Blood Gorgons - By Henry Zou Page 0,91

Barsabbas raised his head to see Sindul sprint through the door. The dark eldar raider had salvaged a splinter rifle and fired it on automatic, whistling splinter shots into the room.

It was not much, but it gave Barsabbas the brief opportunity he needed. Reeling, he withdrew from the maul of incubi, ejecting his spent clip and slamming home a fresh one.

Vomit drooled from his muzzle grille. He cleared his head and unhinged a grenade cluster from his chain loops.

‘Down, Sindul, down!’

Tugging out the top pin, he allowed the grenades to cook off for a half count. The delay cost him a splinter shot to the neck seal. Hissing with agony, Barsabbas launched the grenade as a reflex action, skipping it across the rockcrete at an awkward angle. Turning his back to the grenade, he hunched down to make himself a small target.

There was a string of clapping eruptions. It felt like someone had pushed him from behind. He turned into the smoke and began firing. But there was little need. The half-dozen incubi had been crumpled, their bodies contorted on the ground, their limbs rearranged and pockmarked with shrapnel holes.

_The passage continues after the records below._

(** * fastllm: embedding scripts, modelled and verified

    A shallow embedding of the scripts under [applications/]:

    - [embeddings-modal/dataset.py]          (module [Dataset])
    - [finetune-quora-embeddings/benchmark.py] (module [Benchmark])
    - [affine-finetune-embeddings/model.py]  (module [Model])

    Python exceptions are values of [exn]; a computation that talks to the
    network or the file system is a function of a [world] that returns either
    an exception or a value, together with the new world. *)

From Stdlib Require Import Reals Lra Lia ZArith List Floats.
From stdpp Require Import base gmap sets list strings pretty.

Set Warnings "-clear-no-such-hyp,-inexact-float".

Open Scope Z_scope.

(** ** Python exceptions and the state-and-error monad *)

Module Py.

Inductive exn : Type :=
| HTTPError (status : Z)
| AttributeError (attr : string)
| ValueError (msg : string)
| KeyError (key : string)
| TypeError (msg : string)
| IndexError (msg : string)
| RuntimeError (msg : string)
| AssertionError (msg : string).

(** [M W A]: a computation over a world [W] that raises or returns. *)
Definition M (W A : Type) : Type := W -> (exn + A) * W.

Definition ret {W A} (a : A) : M W A := fun w => (inr a, w).

Definition raise {W A} (e : exn) : M W A := fun w => (inl e, w).

Definition bind {W A B} (c : M W A) (k : A -> M W B) : M W B :=
  fun w =>
    match c w with
    | (inl e, w') => (inl e, w')
    | (inr a, w') => k a w'
    end.

(** Pure code that may raise: [exn + A], with its bind. *)
Definition ebind {A B} (c : exn + A) (k : A -> exn + B) : exn + B :=
  match c with
  | inl e => inl e
  | inr a => k a
  end.

(** Run a list of fallible steps in order, stopping at the first that raises. *)
Fixpoint emap {A B} (f : A -> exn + B) (l : list A) : exn + list B :=
  match l with
  | [] => inr []
  | a :: l => ebind (f a) (fun b => ebind (emap f l) (fun bs => inr (b :: bs)))
  end.

(** A [dict] with string keys, in insertion order. *)
Definition pydict (V : Type) : Type := list (string * V).

(** [d[k] = v]: replace the value of an existing key in place, else append. *)
Fixpoint dict_set {V} (k : string) (v : V) (d : pydict V) : pydict V :=
  match d with
  | [] => [(k, v)]
  | (k', v') :: d => if String.eqb k' k then (k', v) :: d else (k', v') :: dict_set k v d
  end.

Definition dict_keys {V} (d : pydict V) : list string := map fst d.

(** A float literal of the source: its value and the text [str()] gives for
    it (for 0.3, 0.5 and 0.7, the literal's own digits). *)
Record pyfloat : Type := { value : float; str : string }.

End Py.

Import Py.
(** [n] in [w] decimal digits, zero padded. *)
Fixpoint pad (w : nat) (n : Z) : string :=
  match w with
  | O => EmptyString
  | S w' => String (digitChar ((n / 10 ^ Z.of_nat w') mod 10)) (pad w' n)
  end.

Record Fields := mkFields {
  f_year : Z; f_month : Z; f_day : Z;
  f_hour : Z; f_minute : Z; f_second : Z; f_ms : Z }.

(** Fields in the ranges of the Date Time String Format ([24:00:00] left
    aside). *)
Definition validFields (f : Fields) : bool :=
  (1 <=? f_month f) && (f_month f <=? 12) &&
  (1 <=? f_day f) && (f_day f <=? DaysInMonth (f_year f) (f_month f - 1)) &&
  (f_hour f <=? 23) && (f_minute f <=? 59) && (f_second f <=? 59).

Definition timeOfFields (f : Fields) : Z :=
  MakeDate (MakeDay (f_year f) (f_month f - 1) (f_day f))
           (MakeTime (f_hour f) (f_minute f) (f_second f) (f_ms f)).

(** [-MM-DDTHH:mm:ss] read at offset [o]. *)
Definition fieldsAt (s : string) (o : nat) (year ms : Z) : option Fields :=
  if lit s o "-" && lit s (o + 3) "-" && lit s (o + 6) "T" &&
     lit s (o + 9) ":" && lit s (o + 12) ":"
  then
    match field s (o + 1) 2, field s (o + 4) 2, field s (o + 7) 2,
          field s (o + 10) 2, field s (o + 13) 2 with
    | Some mo, Some d, Some h, Some mi, Some sec =>
        let f := mkFields year mo d h mi sec ms in
        if validFields f then Some f else None
    | _, _, _, _, _ => None
    end
  else None.

(** [YYYY-MM-DDTHH:mm:ss], no offset: a local date-time. *)
Definition parseLocal (s : string) : option Fields :=
  if Nat.eqb (String.length s) 19 then
    match field s 0 4 with
    | Some y => fieldsAt s 4 y 0
    | None => None
    end
  else None.

(** [.sssZ] read at offset [o]: the milliseconds. *)
Definition msAt (s : string) (o : nat) : option Z :=
  if lit s o "." && lit s (o + 4) "Z" then field s (o + 1) 3 else None.

(** [YYYY-MM-DDTHH:mm:ss.sssZ]. *)
Definition parseUTC (s : string) : option Fields :=
  if Nat.eqb (String.length s) 24 then
    match field s 0 4, msAt s 19 with
    | Some y, Some ms => fieldsAt s 4 y ms
    | _, _ => None
    end
  else None.

(** [+YYYYYY-MM-DDTHH:mm:ss.sssZ] and [-YYYYYY-...], the expanded years;
    [-000000] is not a year. *)
Definition parseExpandedUTC (s : string) : option Fields :=
  if Nat.eqb (String.length s) 27 then
    match field s 1 6, msAt s 22 with
    | Some y, Some ms =>
        if lit s 0 "+" then fieldsAt s 7 y ms
        else if lit s 0 "-" && negb (y =? 0) then fieldsAt s 7 (- y) ms
        else None
    | _, _ => None
    end
  else None.

(** The string [toISOString] builds for time value [t]. *)
Definition isoString (t : Z) : string :=
  let y := YearFromTime t in
  let year :=
    if (0 <=? y) && (y <=? 9999) then pad 4 y
    else String (if y <? 0 then "-"%char else "+"%char) (pad 6 (Z.abs y)) in
  String.concat ""
    [year; "-"; pad 2 (MonthFromTime t + 1); "-"; pad 2 (DateFromTime t);
     "T"; pad 2 (HourFromTime t); ":"; pad 2 (MinFromTime t);
     ":"; pad 2 (SecFromTime t); "."; pad 3 (msFromTime t); "Z"].

(* ================================================================= *)
(** ** The [Date] object in a given runtime *)

Section Runtime.

(** [LocalTZA t isUTC]: the runtime's local time zone adjustment in
    milliseconds, at UTC time [t] when [isUTC], at local time [t] otherwise.
    It is set by the host (the process's [TZ]), not by the program. *)
Variable LocalTZA : Z -> bool -> Z.

(** What [Date.parse] makes of any other string: the remaining forms of the
    Date Time String Format and whatever else the implementation accepts
    (ECMA-262 leaves the latter to it).  Left open here.  [None] is NaN. *)
Variable implParse : string -> option Z.

Definition LocalTime (t : Z) : Z := t + LocalTZA t true.
Definition UTC (t : Z) : Z := t - LocalTZA t false.

(** [Date.parse]: a date-time without offset is a local time. *)
Definition Date_parse (s : string) : option Z :=
  match parseUTC s with
  | Some f => Some (timeOfFields f)
  | None =>
      match parseExpandedUTC s with
      | Some f => Some (timeOfFields f)
      | None =>
          match parseLocal s with
          | Some f => Some (UTC (timeOfFields f))
          | None => implParse s
          end
      end
  end.

(** A [Date] object is its time value; [None] is the invalid date. *)
Definition Date := option Z.

(** [new Date(string)]. *)
Definition newDate (s : string) : Date :=
  match Date_parse s with
  | Some t => TimeClip t
  | None => None
  end.

Definition RangeError_invalid_time : Error :=
  mkError "RangeError" "Invalid time value".

(** [d.toISOString()]: throws on the invalid date. *)
Definition toISOString (d : Date) : Result string :=
  match d with
  | Some t => Ok (isoString t)
  | None => Throw RangeError_invalid_time
  end.

(** [d.getMinutes()]: minutes of the local time; [None] is NaN. *)
Definition getMinutes (d : Date) : option Z :=
  match d with
  | Some t => Some (MinFromTime (LocalTime t))
  | None => None
  end.

(** [a + b] on numbers, NaN absorbing. *)
Definition num_add (a b : option Z) : option Z :=
  match a, b with
  | Some x, Some y => Some (x + y)
  | _, _ => None
  end.

(** [d.setMinutes(min)], as ECMA-262 has it: [t] is the local time of the
    date, the new local time is [MakeDate(Day(t), MakeTime(HourFromTime(t),
    min, SecFromTime(t), msFromTime(t)))], and the date becomes
    [TimeClip(UTC(...))] of it.  The result is the date as it is
    afterwards. *)
Definition setMinutes (d : Date) (min : option Z) : Date :=
  match d, min with
  | Some t0, Some m =>
      let t := LocalTime t0 in
      let date :=
        MakeDate (Day t)
                 (MakeTime (HourFromTime t) m (SecFromTime t) (msFromTime t)) in
      TimeClip (UTC date)
  | _, _ => None
  end.

End Runtime.

(* ================================================================= *)
(** ** Request, configuration, collaborators *)

(** [req.body], after [bodyParser.json()]. *)
Record Body := mkBody {
  service : jsstr;
  date : jsstr;
  time : jsstr;
  duration : option Z;
  name : jsstr;
  phone : jsstr;
  email : jsstr }.

(** The variables of [process.env] the program reads ([PORT] and the
    credentials only matter at start-up). *)
Record ProcessEnv := mkEnv {
  env_FIREBASE_SERVICE_ACCOUNT : jsstr;
  env_GCAL_ID : jsstr;
  env_DEFAULT_TZ : jsstr;
  env_TWILIO_WHATSAPP_FROM : jsstr }.

(** The JSON document of a response. *)
Inductive Json :=
| error_json (error : string) (details : option string)
| success_json (success : bool) (eventId : string) (bookingId : option string).

Record Response := mkResponse { status : Z; json : Json }.

(** Argument of [calendar.events.list]. *)
Record ListParams := mkListParams {
  list_calendarId : string;
  timeMin : string;
  timeMax : string;
  singleEvents : bool;
  orderBy : string }.

(** The event resource the handler builds. *)
Record CalendarEvent := mkEvent {
  summary : string;
  description : string;
  start_dateTime : string;
  end_dateTime : string }.

(** Argument of [calendar.events.insert]. *)
Record InsertParams := mkInsertParams {
  insert_calendarId : string;
  resource : CalendarEvent }.

(** An event as the calendar returns it: [data.id] and the rest. *)
Record EventData := mkEventData { data_id : string; data_event : CalendarEvent }.

(** [res.data] of a list call; [items] may be absent. *)
Record ListData := mkListData { items : option (list EventData) }.

(** The document written by [db.collection('bookings').add]; [createdAt]
    is the server-timestamp sentinel, the same in every document. *)
Record BookingDoc := mkBookingDoc {
  doc_service : jsstr;
  doc_date : jsstr;
  doc_time : jsstr;
  doc_duration : Z;
  doc_name : jsstr;
  doc_phone : jsstr;
  doc_email : jsstr;
  doc_status : string }.

(** A Firestore document reference. *)
Record DocRef := mkDocRef { ref_id : string }.

(** Argument of [bookingRef.update]. *)
Record DocUpdate := mkDocUpdate { upd_status : string; upd_calendarEventId : string }.

(** Argument of [twilioClient.messages.create]. *)
Record Message := mkMessage { msg_from : string; msg_to : string; msg_body : string }.

(** The collaborators, over any state [W] of the outside world: each call
    returns normally or rejects, and moves the world. *)
Record Services (W : Type) := mkServices {
  calendar_events_list : ListParams -> W -> Result ListData * W;
  calendar_events_insert : InsertParams -> W -> Result EventData * W;
  bookings_add : BookingDoc -> W -> Result DocRef * W;
  bookingRef_update : DocRef -> DocUpdate -> W -> Result unit * W;
  messages_create : Message -> W -> Result unit * W }.

Arguments calendar_events_list {W}.
Arguments calendar_events_insert {W}.
Arguments bookings_add {W}.
Arguments bookingRef_update {W}.
Arguments messages_create {W}.

(** What the handler did, in order. *)
Inductive Effect :=
| CalendarList (p : ListParams)
| CalendarInsert (p : InsertParams)
| DatastoreAdd (d : BookingDoc)
| DatastoreUpdate (r : DocRef) (u : DocUpdate)
| MessageCreate (m : Message)
| ConsoleError (e : Error).

(** The world and the log of effects so far. *)
Record St (W : Type) := mkSt { world : W; log : list Effect }.
Arguments mkSt {W}.
Arguments world {W}.
Arguments log {W}.

(* ================================================================= *)
(** ** A monad for [async] code: state and exceptions *)

Definition M (W A : Type) : Type := St W -> Result A * St W.

Definition ret {W A} (a : A) : M W A := fun st => (Ok a, st).

Definition bind {W A B} (m : M W A) (k : A -> M W B) : M W B :=
  fun st =>
    match m st with
    | (inr a, st') => k a st'
    | (inl e, st') => (inl e, st')
    end.

(** A synchronous expression that may throw. *)
Definition lift {W A} (r : Result A) : M W A := fun st => (r, st).

(** [try { m } catch (err) { h err }]. *)
Definition try_catch {W A} (m : M W A) (h : Error -> M W A) : M W A :=
  fun st =>
    match m st with
    | (inr a, st') => (inr a, st')
    | (inl e, st') => h e st'
    end.

(** [await] of a collaborator call: the call is logged, the world moves. *)
Definition await {W A} (ef : Effect) (call : W -> Result A * W) : M W A :=
  fun st =>
    let (r, w) := call (world st) in
    (r, mkSt w (log st ++ [ef])).

Declare Scope js_scope.
Delimit Scope js_scope with js.
Notation "x <- m ;; k" := (bind m (fun x => k))
  (at level 61, m at next level, right associativity) : js_scope.
Notation "m ;;; k" := (bind m (fun _ => k))
  (at level 61, right associativity) : js_scope.
Local Open Scope js_scope.

Definition nl : string := String (ascii_of_nat 10) EmptyString.

(** [v.startsWith(p)] where [v] may be [undefined]. *)
Definition js_startsWith (v : jsstr) (p : string) : Result bool :=
  match v with
  | Some s => Ok (startsWith s p)
  | None =>
      Throw (mkError "TypeError"
               "Cannot read properties of undefined (reading 'startsWith')")
  end.

(** [phone.startsWith('+') ? phone : '+' + phone], the number the
    confirmation is addressed to (inline in the handler). *)
Definition destination (phone : jsstr) : Result string :=
  match js_startsWith phone "+" with
  | inr true => Ok (tpl phone)
  | inr false => Ok (String.append "+" (tpl phone))
  | inl e => Throw e
  end.

(* ================================================================= *)
(** ** [server.js] *)

Section Server.

Variable LocalTZA : Z -> bool -> Z.
Variable implParse : string -> option Z.
Variable env : ProcessEnv.
Variable W : Type.
Variable svc : Services W.

(** [db]: the Firestore client, or [null] when no service account is
    configured; only its presence matters. *)
Definition db : bool := truthy (env_FIREBASE_SERVICE_ACCOUNT env).

Definition CALENDAR_ID : string := or_else (env_GCAL_ID env) "primary".

Definition TWILIO_WHATSAPP_FROM : jsstr := env_TWILIO_WHATSAPP_FROM env.

(** [toISO(dateStr, timeStr, tz)]; [tz_arg = None] when the argument is
    omitted, and the default is then evaluated. *)
Definition toISO (dateStr timeStr : jsstr) (tz_arg : option string) : Result string :=
  let tz :=
    match tz_arg with
    | Some z => z
    | None => or_else (env_DEFAULT_TZ env) "Europe/Lisbon"
    end in
  let iso :=
    toISOString
      (newDate LocalTZA implParse
         (String.concat "" [tpl dateStr; "T"; tpl timeStr; ":00"])) in
  iso.

(** [isAvailable(startISO, endISO)]. *)
Definition isAvailable (startISO endISO : string) : M W bool :=
  let params := mkListParams CALENDAR_ID startISO endISO true "startTime" in
  res <- await (CalendarList params) (calendar_events_list svc params) ;;
  ret (Nat.eqb (List.length (match items res with Some l => l | None => [] end)) 0).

Above the muffled quiet of the aftershock, Barsabbas heard Sindul stir some distance away, coughing and spitting words in his harsh language. Parting the smoke with his hands, the bond‐brother staggered towards his captive. Although he had taken multiple lacerations and some minor internal injuries, Barsabbas felt no pain. He could only concentrate on the pain that ached in his primary left lung – Sargaul’s pain. The cold often made it worse. It was a good pain, for without it, there would be no Sargaul.

‘Brother Sargaul,’ Barsabbas called out.

The solitary figure in the distance raised his head, as if startled from sleep. Even at a distance, Barsabbas could recognise the deep‐set eyes, the heavy brow and the missing ear.

135

‘Sargaul,’ Barsabbas said, drawing closer. He peeled off his helmet, sucking in deep breaths of dirty, smoky air.

Sargaul looked at him vacantly, expressionless. Finally, he opened his mouth as if finding the right words was an intense focus of will.

‘Who are you?’ he asked.

SHAFTS OF SUNLIGHT, paper‐thin, glowed between the cracks of the boarded windows. They rendered the room in shades of brown, black and a hazy, egg‐yolk yellow. The generator silos waited in the back, sleeping giants that had not stirred for centuries, their turbines suffocating under bales of dust. There, chained between two iron cylinders, sitting upon the tiled floor, was Bond‐Brother Sargaul.

His armour had been shed in a dismembered heap nearby and a red shuka, salvaged and ill‐fitting, was coiled around his waist. Track marks – bruised, ugly holes that scarred his neck, abdomen and wrists – contrasted with his white skin. Parts of him had been surgically tampered with, the sutured slits in his skin still clearly visible. The stitch marks were long and some were infected. Barsabbas could feel his own skin tingle in sympathetic horror.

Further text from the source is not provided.